Bowen Buchbinder Vilensky

Mental Incapacity A Matter Of Degree

The Australian, November 2012

We can all sometimes be forgetful, slow off the mark or fail to detect a problem which is blindingly apparent to those around us. With age, these challenges can become more common – as the many thousands of baby boomer Australians currently sailing into retirement are well aware.

But at what point, from a legal point of view, are you considered unable to manage your own financial affairs or make your own lifestyle choices? At what point do you legally lack the mental capacity to control your own destiny? Is it possible for a wife, child or care-giver to bundle you off to a nursing home without your consent? 

The occasional, lapse of memory is not of itself a sufficient reason for your capacity to be challenged. Even after a medical examination and the formal diagnosis of Alzheimers or dementia or other degenerative brain function, the question of loss of capacity is still more a question of degree than a simple black or white diagnosis. 
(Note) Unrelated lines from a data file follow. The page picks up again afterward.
(** X8.  A source whose processor name contains none of "Intel",
    "Variable", "AMD" and "AWS" has no candidate: the architecture test
    fails against every type of the catalog, and the function returns its
    error and no type. *)
Theorem unrecognised_processor_has_no_candidates i al dl a :
  instance.asg i = Some a ->
  isIntelCompatible (instanceTypeInformation.PhysicalProcessor (instance.typeInfo i)) = false ->
  isARM (instanceTypeInformation.PhysicalProcessor (instance.typeInfo i)) = false ->
  getCompatible i al dl = Ok ([], Some "no cheaper spot instance types could be found").
Proof.
  intros Ha Hx86 Harm. unfold getCompatibleSpotInstanceTypesListSortedAscendingByPrice.
  rewrite Ha. simpl.
  assert (E : forall vols keys, acceptableInstanceTypes filepath_Match i al dl vols keys = []).
  { intros vols keys. unfold acceptableInstanceTypes.
    induction keys as [|k keys IH]; simpl; [reflexivity|].
    unfold acceptCandidate at 2. unfold isCompatible, isClassCompatible, isSameArch.
    rewrite Hx86, Harm. simpl. rewrite !andb_false_r. simpl. exact IH. }
  now rewrite E.
Qed.

(** X9.  The number of instance-store volumes asked of a candidate
    ([min] of the mappings used, itself the [max] of the two counts, and the
    source type's device count) is at most the source type's own device
    count, so the source's own type passes the storage test, provided its
    device size is a number. *)
Theorem own_type_is_storage_compatible i a :
  is_nan (instanceTypeInformation.instanceStoreDeviceSize (instance.typeInfo i)) = false ->
  (volumes i a <= instanceTypeInformation.instanceStoreDeviceCount (instance.typeInfo i))%Z /\
  isStorageCompatible i (instance.typeInfo i) (volumes i a) = true.
Proof.
  intros Hsize.
  assert (Hle : (volumes i a
                 <= instanceTypeInformation.instanceStoreDeviceCount (instance.typeInfo i))%Z).
  { unfold attachedVolumesNumber, min. destruct (Z.ltb_spec
      (max (countLaunchConfigEphemeralVolumes (autoScalingGroup.launchConfiguration a))
           (countLaunchTemplateEphemeralVolumes (autoScalingGroup.launchTemplate a)))
      (instanceTypeInformation.instanceStoreDeviceCount (instance.typeInfo i))); lia. }
  split; [exact Hle|]. unfold isStorageCompatible.
  rewrite (leb_refl _ Hsize), eqb_reflx, orb_true_r, andb_true_r.
  apply Z.geb_le in Hle. rewrite Hle. now rewrite orb_true_r.
Qed.

End FilterMore.
(* ===== verification/_CoqProject ===== *)
-Q . S2P
Prelude.v
Eloop.v
Cp.v
Wpabuf.v
Common.v
EapCommon.v
EapServer.v
EapControl.v
EapSafety.v
EapAuthority.v
EapMethods.v
EapProperties.v
Aes.v
Hash.v
HashProperties.v
WpaCommon.v
WpaIe.v
WpaAuth.v
WpaElements.v
WpaSteps.v
WpaRun.v
WpaSafety.v
WpaEvents.v
WpaProperties.v
EapolAuth.v
EapolPort.v
EapolEap.v
EapolProperties.v
Ieee8021x.v
Ieee8021xProperties.v
RadiusMsg.v
RadiusAttrs.v
RadiusKeys.v
RadiusServer.v
RadiusClient.v
RadiusReplies.v
RadiusAuthority.v
RadiusQueue.v
RadiusAp.v
RadiusAccess.v
RadiusRequest.v
RadiusEap.v
RadiusProperties.v
RadiusClientProperties.v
Many people are surprised to discover that someone who has been diagnosed with a degenerative condition can still sort out their legal affairs effectively - provided they take the right steps. Those steps can vary, depending on the degree of loss of capacity, from the disarmingly simple to the very complex . 

For example, in the early stages of loss of capacity, the lawyer taking instructions may find that their file notes about a person’s ability to understand their own assets and beneficiaries are sufficient to prove capacity. If a person writes their own Will without the benefit of legal assistance, no such notes exist, and difficulties will likely arise in proving the person had capacity. 

Establishing capacity becomes very much more complex in advanced stages of Alzheimers, when a person may have only occasional lucid days or even lucid moments. Even so, a strategy can be put in place to combat this difficulty, which I have used with success previously. 

This involves finding the pattern of the person to target what days or times their routine shows they have better capacity or lucidity, and taking instructions only then. This process is backed up by having a doctor present to swear a statutory declaration as to the person’s capacity at that particular time and supplementary statutory declarations of the lawyer who drafted the Will and its witnesses. 

The process also involves the person being given various mental tests to assess their capacity, and the person is also subjected to often probing questions to objectively establish the degree of competence on that day and at that time. The key to such a strategy is knowing that a person can still have lucid moments and making sure their instructions are captured at the right moment and the whole process objectively documented. This strategy of course is very hard to do with urgency, is much, much more labour intensive, and has the ever present spectre of possible undue pressure from relatives of the person weighing in and trying to effect what the Will should say. For these reasons it is also more expensive and time consuming. 

A perhaps obvious conclusion to draw is simply this: put in place the right legal instruments, sooner rather than later, and you can face old age and whatever it may bring with the greatest safety and peace of mind.